20080523 日経産業新聞

 日本製薬工業協会(東京・中央)の庄田隆会長(第一三共社長)は二十二日、就任後初めて会見し「特許期間中は薬価を下げないという制度の導入が必要だ」と述べた。新薬の研究開発環境の整備に力を入れる考えを強調した。薬価制度改革の議論に向けて「新たな制度を提案し、実現させたい」と意欲を示した。
 特許の残存期間は「収益を確保できる形にしてもらいたい」が、医療費抑制策も大きな課題のため特許切れ後は「廉価で品質の高い後発医薬品と共存する」と話した。
 欧米に比べ新薬の承認に時間がかかるドラッグラグで「日本の患者が新薬の恩恵を享受できていない」と指摘。製薬企業も発売から特許満了まで期間が短く「収益を上げにくくなる」と懸念を示した。ドラッグラグ解消のため「臨床試験(治験)や承認審査など、研究開発の中流、下流の部分の環境整備や改善に力を入れたい」という。

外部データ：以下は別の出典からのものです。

Lemma nonzero_bit z : z <> 0 -> exists n, Z.testbit z n = true.
Proof.
  intros Hz. destruct (Z.lt_total z 0) as [Hneg|[?|Hpos]]; [|done|].
  - exists (Z.succ (Z.log2 (Z.pred (- z)))). apply Z.bits_above_log2_neg; lia.
  - exists (Z.log2 z). by apply Z.bit_log2.
Qed.

Lemma has_bits_iff x m :
  has_bits x m = true <-> exists n, Z.testbit x n = true /\ Z.testbit m n = true.
Proof.
  unfold has_bits. rewrite negb_true_iff, Z.eqb_neq. split.
  - intros [n Hn]%nonzero_bit. exists n. by rewrite Z.land_spec, andb_true_iff in Hn.
  - intros (n & Hx & Hm) H0. assert (Z.testbit (Z.land x m) n = true) as H
      by (by rewrite Z.land_spec, Hx, Hm). by rewrite H0, Z.bits_0 in H.
Qed.

Lemma has_bits_0_l x : has_bits 0 x = false.
Proof. unfold has_bits. by rewrite Z.land_0_l. Qed.

(** A one-bit mask tests that bit. *)
Lemma has_bits_pow2 x n : 0 <= n -> has_bits x (2 ^ n) = Z.testbit x n.
Proof.
  intros Hn. unfold has_bits.
  destruct (Z.testbit x n) eqn:Hb.
  - apply negb_true_iff, Z.eqb_neq. intros H0.
    assert (Z.testbit (Z.land x (2 ^ n)) n = true) as Ht
      by (rewrite Z.land_spec, Hb, Z.pow2_bits_true; [done|lia]).
    by rewrite H0, Z.bits_0 in Ht.
  - apply negb_false_iff, Z.eqb_eq, Z.bits_inj. intros i.
    rewrite Z.land_spec, Z.bits_0.
    destruct (decide (i = n)) as [->|Hne]; [by rewrite Hb|].
    rewrite Z.pow2_bits_false by done. by rewrite andb_false_r.
Qed.

Lemma has_bits_lor x m1 m2 :
  has_bits x (Z.lor m1 m2) = (has_bits x m1 || has_bits x m2)%bool.
Proof.
  unfold has_bits. rewrite Z.land_lor_distr_r.
  rewrite <- negb_andb. f_equal. apply eq_true_iff_eq.
  by rewrite andb_true_iff, !Z.eqb_eq, Z.lor_eq_0_iff.
Qed.

(** ** Little-endian byte encodings

    The kernel targets are x86-64 and arm64, both little-endian: a field of [n]
    bytes is stored least significant byte first. *)

Fixpoint le_bytes (n : nat) (v : Z) : list Z :=
  match n with
  | O => []
  | S n => u8 v :: le_bytes n (v / 256)
  end.

Fixpoint le_value (bs : list Z) : Z :=
  match bs with
  | [] => 0
  | b :: bs => b + 256 * le_value bs
  end.

Definition byte_ok (b : Z) : Prop := 0 <= b < 256.

Lemma length_le_bytes n v : length (le_bytes n v) = n.
Proof. revert v. induction n as [|n IH]; intros v; simpl; [done|]. by rewrite IH. Qed.

Lemma le_bytes_ok n v : Forall byte_ok (le_bytes n v).
Proof.
  revert v. induction n as [|n IH]; intros v; simpl; constructor; [|done].
  apply u8_bound.
Qed.

Lemma le_value_bytes n v : le_value (le_bytes n v) = v mod 2 ^ (8 * Z.of_nat n).
Proof.
  revert v. induction n as [|n IH]; intros v; cbn [le_bytes le_value].
  { by rewrite Z.mod_1_r. }
  rewrite IH, Nat2Z.inj_succ. unfold u8.
  replace (8 * Z.succ (Z.of_nat n)) with (8 + 8 * Z.of_nat n) by lia.
  rewrite Z.pow_add_r by lia. change (2 ^ 8) with 256.
  rewrite Z.rem_mul_r by lia. done.
Qed.

Lemma le_value_bytes_small n v :
  0 <= v < 2 ^ (8 * Z.of_nat n) -> le_value (le_bytes n v) = v.
Proof. intros H. rewrite le_value_bytes. by apply Z.mod_small. Qed.

Lemma le_value_bound bs :
  Forall byte_ok bs -> 0 <= le_value bs < 2 ^ (8 * Z.of_nat (length bs)).
Proof.
  induction 1 as [|b bs Hb _ IH]; cbn [le_value length]; [done|].
  unfold byte_ok in Hb. rewrite Nat2Z.inj_succ.
  replace (8 * Z.succ (Z.of_nat (length bs)))
    with (8 + 8 * Z.of_nat (length bs)) by lia.
  rewrite Z.pow_add_r by lia. change (2 ^ 8) with 256. lia.
Qed.

Lemma le_bytes_value bs : Forall byte_ok bs -> le_bytes (length bs) (le_value bs) = bs.
Proof.
  induction 1 as [|b bs Hb _ IH]; cbn [le_value length le_bytes]; [done|].
  unfold byte_ok in Hb. f_equal.
  - unfold u8. change (2 ^ 8) with 256.
    rewrite Z.mul_comm, Z.mod_add by lia. by apply Z.mod_small.
  - rewrite Z.mul_comm, Z.div_add by lia.
    rewrite Z.div_small, Z.add_0_l by lia. done.
Qed.

#[export] Hint Rewrite length_le_bytes @length_app @length_inserts @length_take
  @length_drop @length_replicate @length_map : rk_len.

(** Lengths of byte lists, by rewriting. *)
Ltac len := autorewrite with rk_len in *; cbn [length] in *; try lia.

(** ** Overwriting a range of a byte buffer *)

(** What a byte holds after a write. *)
Lemma lookup_inserts {A} (off i : nat) (bs mem : list A) :
  list_inserts off bs mem !! i =
  if decide ((off <= i < off + length bs)%nat /\ (i < length mem)%nat)
  then bs !! (i - off)%nat else mem !! i.
Proof.
  case_decide as H; [by apply list_lookup_inserts; lia|].
  destruct (decide (i < off)%nat); [by apply list_lookup_inserts_lt|].
  destruct (decide (off + length bs <= i)%nat); [by apply list_lookup_inserts_ge|].
  rewrite (proj2 (lookup_ge_None mem i)) by lia. apply lookup_ge_None. len.
Qed.

(** A write that ends at [off + length bs] leaves the buffer's prefix followed by
    the bytes written. *)
Lemma take_inserts_end {A} (off : nat) (bs mem : list A) :
  (off + length bs <= length mem)%nat ->
  take (off + length bs) (list_inserts off bs mem) = take off mem ++ bs.
Proof.
  intros Hlen. apply list_eq. intros i.
  destruct (decide (i < off)%nat).
  { rewrite lookup_take_lt, lookup_app_l by len.
    by rewrite list_lookup_inserts_lt, lookup_take_lt by lia. }
  rewrite lookup_app_r by len.
  replace (length (take off mem)) with off by len.
  destruct (decide (i < off + length bs)%nat).
  - by rewrite lookup_take_lt, list_lookup_inserts by len.
  - rewrite lookup_take_ge by lia. symmetry. apply lookup_ge_None. lia.
Qed.

(** A write beyond a prefix does not change it. *)
Lemma take_inserts_below {A} (n off : nat) (bs mem : list A) :
  (n <= off)%nat -> take n (list_inserts off bs mem) = take n mem.
Proof.
  intros Hn. apply list_eq. intros i.
  destruct (decide (i < n)%nat).
  - rewrite !lookup_take_lt by lia. by apply list_lookup_inserts_lt; lia.
  - by rewrite !lookup_take_ge by lia.
Qed.

(** A write below a suffix does not change it. *)
Lemma drop_inserts_above {A} (n off : nat) (bs mem : list A) :
  (off + length bs <= n)%nat -> drop n (list_inserts off bs mem) = drop n mem.
Proof.
  intros Hn. apply list_eq. intros i.
  rewrite !lookup_drop, list_lookup_inserts_ge by lia. done.
Qed.
Lemma rk_hdr_round_trip h rest :
  rk_hdr_wf h -> rk_hdr_of_bytes (rk_hdr_bytes h ++ rest) = h.
Proof. revert h rest. struct_round_trip. Qed.

Lemma rk_payload_exec_round_trip b rest :
  rk_payload_exec_wf b -> rk_payload_exec_of_bytes (rk_payload_exec_bytes b ++ rest) = b.
Proof. revert b rest. struct_round_trip. Qed.

Lemma rk_payload_file_round_trip b rest :
  rk_payload_file_wf b -> rk_payload_file_of_bytes (rk_payload_file_bytes b ++ rest) = b.
Proof. revert b rest. struct_round_trip. Qed.

Lemma rk_payload_sock_round_trip b rest :
  rk_payload_sock_wf b -> rk_payload_sock_of_bytes (rk_payload_sock_bytes b ++ rest) = b.
Proof. revert b rest. struct_round_trip. Qed.

Lemma rk_payload_tun_round_trip b rest :
  rk_payload_tun_wf b -> rk_payload_tun_of_bytes (rk_payload_tun_bytes b ++ rest) = b.
Proof. revert b rest. struct_round_trip. Qed.

Lemma rk_payload_file_deny_round_trip b rest :
  rk_payload_file_deny_wf b ->
  rk_payload_file_deny_of_bytes (rk_payload_file_deny_bytes b ++ rest) = b.
Proof. revert b rest. struct_round_trip. Qed.

Lemma rk_payload_tamper_round_trip b rest :
  rk_payload_tamper_wf b ->
  rk_payload_tamper_of_bytes (rk_payload_tamper_bytes b ++ rest) = b.
Proof. revert b rest. struct_round_trip. Qed.

(** A list of known length is its explicit elements. *)
Lemma length_16_inv {A} (l : list A) : length l = 16%nat ->
  exists a0 a1 a2 a3 a4 a5 a6 a7 a8 a9 a10 a11 a12 a13 a14 a15,
    l = [a0; a1; a2; a3; a4; a5; a6; a7; a8; a9; a10; a11; a12; a13; a14; a15].
Proof.
  intros H. do 16 (destruct l as [|? l]; [done|]). destruct l; [|done].
  repeat eexists.
Qed.

Lemma rk_payload_net_round_trip b rest :
  rk_payload_net_wf b -> rk_payload_net_of_bytes (rk_payload_net_bytes b ++ rest) = b.
Proof.
  destruct b as [sa da sp dp fam pr pad]. intros (Hs & Hd & H).
  cbn [pn_saddr_v6 pn_daddr_v6] in *.
  apply length_16_inv in Hs as (?&?&?&?&?&?&?&?&?&?&?&?&?&?&?&? & ->).
  apply length_16_inv in Hd as (?&?&?&?&?&?&?&?&?&?&?&?&?&?&?&? & ->).
  fits_cases. unfold rk_payload_net_of_bytes. f_equal; decode_field.
Qed.

Lemma length_rk_hdr_bytes h : length (rk_hdr_bytes h) = 48%nat.
Proof. reflexivity. Qed.

#[export] Hint Rewrite length_rk_hdr_bytes : rk_len.
#[export] Hint Resolve rk_hdr_round_trip rk_payload_exec_round_trip
  rk_payload_file_round_trip rk_payload_net_round_trip rk_payload_sock_round_trip
  rk_payload_tun_round_trip rk_payload_file_deny_round_trip
  rk_payload_tamper_round_trip : rk.
(** ** The kernel's side of the interface *)

Class BpfKernel := {
  (** [bpf_map_lookup_elem] on a [BPF_MAP_TYPE_LPM_TRIE] *)
  lpm_lookup : list (rk_net_key * rk_net_rule) -> rk_net_key -> option rk_net_rule;
  (** [bpf_map_update_elem] on the [BPF_MAP_TYPE_LRU_HASH] of exec decisions *)
  lru_update : gmap Z rk_exec_decision -> Z -> rk_exec_decision ->
               gmap Z rk_exec_decision;
  (** [bpf_ringbuf_query(.., BPF_RB_AVAIL_DATA)] and the result of
      [bpf_ringbuf_output], given what was produced and consumed so far *)
  ringbuf_avail : Z -> list (Z * list Z) -> Z;
  ringbuf_output_result : Z -> list (Z * list Z) -> list Z -> Z -> Z }.

(** ** Helper calls *)

Inductive op : Set -> Type :=
| LkCgroupProfile (cg : Z) : op (option rk_binding)
| LkProfiles (idx : Z) : op (option rk_profile)
| LkActiveSlot : op (option Z)
| LkHeartbeat : op (option Z)
| LkConfig : op (option rk_config)
| LkGuard : op (option rk_guard_target)
| LkMonitored (cg : Z) : op (option Z)
| LkNetDeny (k : rk_net_key) : op (option rk_net_rule)
| LkNetAllow (k : rk_net_key) : op (option rk_net_rule)
| LkExecAllow (k : rk_exec_key) : op (option rk_exec_rule)
| LkFileProtect (k : rk_file_key) : op (option rk_file_rule)
| LkExecDecided (tid : Z) : op (option rk_exec_decision)
| UpdExecDecided (tid : Z) (d : rk_exec_decision) : op unit
| DelExecDecided (tid : Z) : op unit
| LkCounter (idx : Z) : op (option Z)
| StCounter (idx v : Z) : op unit
| LkScratch : op bool
| LdMsg : op rk_scratch_buf
| StMsg (f : rk_scratch_buf -> rk_scratch_buf) : op unit
| RingbufQuery : op Z
| RingbufOutput (rec : list Z) (flags : Z) : op Z
| WakeupThreshold : op Z
| LkLsmCounter : op (option Z)
| StLsmCounter (v : Z) : op unit
| GetCgroupId : op Z
| GetAncestorCgroupId (level : Z) : op Z
| KtimeBootNs : op Z
| GetUidGid : op Z
| GetPidTgid : op Z
| AddrEmptyLiteral : op Z
| CoreRead (f : kfield) (p : Z) : op Z
| ProbeReadKernelStr (size src : Z) : op (Z * list Z)
| ProbeReadUser (size src : Z) : op (Z * list Z).
(* ===== verification/Text.v ===== *)
(** * Text

    The operations of Rust's [str] that the policy parser and the policy engine use.  A
    [str] is its UTF-8 bytes. *)

From Stdlib Require Export Ascii String.
From Stdlib Require Import List.
From stdpp Require Export strings.
From S2P Require Import Prelude.
Open Scope Z_scope.

Definition chars (s : string) : list ascii := list_ascii_of_string s.
Definition text (l : list ascii) : string := string_of_list_ascii l.

Lemma text_chars s : text (chars s) = s.
Proof. apply string_of_list_ascii_of_string. Qed.

Lemma chars_text l : chars (text l) = l.
Proof. apply list_ascii_of_string_of_list_ascii. Qed.

Lemma chars_app a b : chars (a +:+ b) = chars a ++ chars b.
Proof.
  unfold chars. induction a as [|c a IH]; [done|].
  change (c :: list_ascii_of_string (a +:+ b) =
          c :: list_ascii_of_string a ++ list_ascii_of_string b). by rewrite IH.
Qed.

(** [s.split(c)]; [seg] is the segment being read. *)
Fixpoint split_loop (c : ascii) (seg l : list ascii) : list (list ascii) :=
  match l with
  | [] => [seg]
  | a :: l => if decide (a = c) then seg :: split_loop c [] l
              else split_loop c (seg ++ [a]) l
  end.

Definition split (c : ascii) (s : string) : list string :=
  text <$> split_loop c [] (chars s).

(** [s.split_once(c)]: around the first occurrence. *)
Fixpoint split_once_loop (c : ascii) (seg l : list ascii)
    : option (list ascii * list ascii) :=
  match l with
  | [] => None
  | a :: l => if decide (a = c) then Some (seg, l)
              else split_once_loop c (seg ++ [a]) l
  end.

Definition split_once (c : ascii) (s : string) : option (string * string) :=
  (fun '(a, b) => (text a, text b)) <$> split_once_loop c [] (chars s).

Definition contains_char (c : ascii) (s : string) : bool := bool_decide (c ∈ chars s).

Definition starts_with_char (c : ascii) (s : string) : bool :=
  bool_decide (head (chars s) = Some c).

Definition ends_with_char (c : ascii) (s : string) : bool :=
  bool_decide (last (chars s) = Some c).

(** [l] without the prefix [p]. *)
Fixpoint strip_list {A} `{EqDecision A} (p l : list A) : option (list A) :=
  match p, l with
  | [], l => Some l
  | _, [] => None
  | a :: p, b :: l => if decide (a = b) then strip_list p l else None
  end.

Definition strip_prefix (p s : string) : option string :=
  text <$> strip_list (chars p) (chars s).

Lemma strip_list_Some {A} `{EqDecision A} (p l r : list A) :
  strip_list p l = Some r -> l = p ++ r.
Proof.
  revert l. induction p as [|a p IH]; intros l; cbn [strip_list app]; [by intros [= ->]|].
  destruct l as [|b l]; [done|]. case_decide as Hab; [|done]. subst. by intros ->%IH.
Qed.

(** ** Trimming *)

Definition byte_char (b : nat) : ascii := ascii_of_nat b.

(** The UTF-8 encodings of the characters with the White_Space property. *)
Definition white_space : list (list ascii) :=
  map (map byte_char)
  [[9]; [10]; [11]; [12]; [13]; [32]; [194; 133]; [194; 160]; [225; 154; 128];
   [226; 128; 128]; [226; 128; 129]; [226; 128; 130]; [226; 128; 131]; [226; 128; 132];
   [226; 128; 133]; [226; 128; 134]; [226; 128; 135]; [226; 128; 136]; [226; 128; 137];
   [226; 128; 138]; [226; 128; 168]; [226; 128; 169]; [226; 128; 175]; [226; 129; 159];
   [227; 128; 128]]%nat.

(** The first of the patterns that is a prefix, removed. *)
Definition strip_any (pats : list (list ascii)) (l : list ascii) : option (list ascii) :=
  head (omap (fun p => strip_list p l) pats).

(** Removes patterns from the front as long as one matches: at most once per byte. *)
Fixpoint strip_all (pats : list (list ascii)) (n : nat) (l : list ascii) : list ascii :=
  match n with
  | O => l
  | S n => match strip_any pats l with
           | Some l' => strip_all pats n l'
           | None => l
           end
  end.

Definition trim_start_list (pats : list (list ascii)) (l : list ascii) : list ascii :=
  strip_all pats (length l) l.

Definition trim_end_list (pats : list (list ascii)) (l : list ascii) : list ascii :=
  reverse (trim_start_list (reverse <$> pats) (reverse l)).

Definition trim (s : string) : string :=
  text (trim_end_list white_space (trim_start_list white_space (chars s))).

Lemma trim_start_none pats l : strip_any pats l = None -> trim_start_list pats l = l.
Proof.
  unfold trim_start_list. intros H. destruct (length l); cbn [strip_all]; [done|]. by rewrite H.
Qed.

Lemma trim_end_none pats l c :
  last l = Some c -> (forall r, strip_any (reverse <$> pats) (c :: r) = None) ->
  trim_end_list pats l = l.
Proof.
  intros [l' ->]%last_Some Hc. unfold trim_end_list.
  rewrite reverse_snoc, trim_start_none by done.
  by rewrite reverse_cons, reverse_involutive.
Qed.

(** [s.trim_end_matches(c)]. *)
Definition trim_end_char (c : ascii) (s : string) : string :=
  text (trim_end_list [[c]] (chars s)).

(** [s.split_whitespace()]: the maximal runs without white space; [seg] is the run being
    read, and a step consumes at least a byte. *)
Fixpoint words_loop (n : nat) (seg l : list ascii) : list (list ascii) :=
  match n with
  | O => [seg]
  | S n =>
      match strip_any white_space l with
      | Some l' => seg :: words_loop n [] l'
      | None =>
          match l with
          | [] => [seg]
          | a :: l => words_loop n (seg ++ [a]) l
          end
      end
  end.

Definition split_whitespace (s : string) : list string :=
  text <$> filter (fun seg => seg <> []) (words_loop (S (length (chars s))) [] (chars s)).

(** [s.lines()]: without line ends, and without a last empty line. *)
Definition strip_cr (l : list ascii) : list ascii :=
  if decide (last l = Some (byte_char 13)) then take (length l - 1) l else l.

Definition drop_last_empty (ls : list (list ascii)) : list (list ascii) :=
  if decide (last ls = Some []) then take (length ls - 1) ls else ls.

Definition lines (s : string) : list string :=
  (fun l => text (strip_cr l)) <$>
    drop_last_empty (split_loop (byte_char 10) [] (chars s)).

(** ** Characters *)

Definition in_range (lo hi : ascii) (c : ascii) : bool :=
  (nat_of_ascii lo <=? nat_of_ascii c)%nat && (nat_of_ascii c <=? nat_of_ascii hi)%nat.

Definition is_ascii_digit (c : ascii) : bool := in_range "0" "9" c.
Definition is_ascii_lowercase (c : ascii) : bool := in_range "a" "z" c.
Definition is_ascii_uppercase (c : ascii) : bool := in_range "A" "Z" c.
Definition is_ascii_alphanumeric (c : ascii) : bool :=
  is_ascii_digit c || is_ascii_lowercase c || is_ascii_uppercase c.

(** ** Numbers *)

(** The digits of an unsigned integer; [None] on another character or above [max]. *)
Fixpoint digits_loop (max acc : Z) (l : list ascii) : option Z :=
  match l with
  | [] => Some acc
  | c :: l =>
      if is_ascii_digit c then
        let acc := 10 * acc + Z.of_nat (nat_of_ascii c - nat_of_ascii "0") in
        if max <? acc then None else digits_loop max acc l
      else None
  end.

Definition strip_plus (l : list ascii) : list ascii :=
  match l with
  | c :: l' => if decide (c = "+"%char) then l' else l
  | [] => []
  end.

(** [s.parse()] at an unsigned type with largest value [max]: an optional plus sign
    and at least one digit. *)
Definition parse_uint (max : Z) (s : string) : option Z :=
  match strip_plus (chars s) with
  | [] => None
  | l => digits_loop max 0 l
  end.

Lemma digits_loop_bound max acc l n :
  0 <= acc <= max -> digits_loop max acc l = Some n -> 0 <= n <= max.
Proof.
  revert acc. induction l as [|c l IH]; intros acc Hacc; cbn [digits_loop].
  { by intros [= <-]. }
  destruct (is_ascii_digit c); [|done].
  destruct (Z.ltb_spec max (10 * acc + Z.of_nat (nat_of_ascii c - nat_of_ascii "0"))); [done|].
  apply IH. lia.
Qed.

Lemma parse_uint_bound max s n : 0 <= max -> parse_uint max s = Some n -> 0 <= n <= max.
Proof.
  intros Hmax. unfold parse_uint. destruct (strip_plus (chars s)); [done|].
  apply digits_loop_bound. lia.
Qed.
Lemma entry_ungoverned p w : result rk_governance w = None -> final (entry p) w = w.
Proof.
  intros Hg. destruct p; cbn [entry];
    try (by apply file_guarded_ungoverned);
    try (unfold rk_net_connect4, rk_net_connect6, rk_net_sendmsg4, rk_net_sendmsg6,
           rk_net_sock_addr, rk_exec_record;
         by rewrite final_read_only, Hg by apply _);
    try (destruct (negb (ret =? 0)) eqn:Hr;
         unfold rk_net_tun_create, rk_net_tun_open, rk_net_tun_attach_queue,
           rk_guard_task_kill, rk_guard_ptrace, rk_guard_pin_unlink, rk_guard_pin_rmdir,
           rk_guard_pin_rename, rk_guard_umount;
         rewrite Hr; first [done | by apply tun_ungoverned
                           | apply guard_when_ungoverned; [solve_read_only|done]]).
  - unfold rk_net_socket_create. do 2 (destruct (negb _); [done|]).
    destruct (rk_sock_observed _ _ _); [done|]. by rewrite final_read_only, Hg by apply _.
  - apply guard_when_ungoverned; [apply _|done].
Qed.

End Entry.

 市場動向は「医療費抑制や(割安な)後発薬の利用促進が世界的な潮流になっている」と分析。「市場をけん引してきた米国は成長が鈍る」との予想も披露した。一方で新興国は急拡大しており「アジアは欧米に続く第三極になる」。新薬開発の活性化に向け「日本がリーダーシップを発揮してアジア各国の承認審査や治験制度を整備することが重要」とした。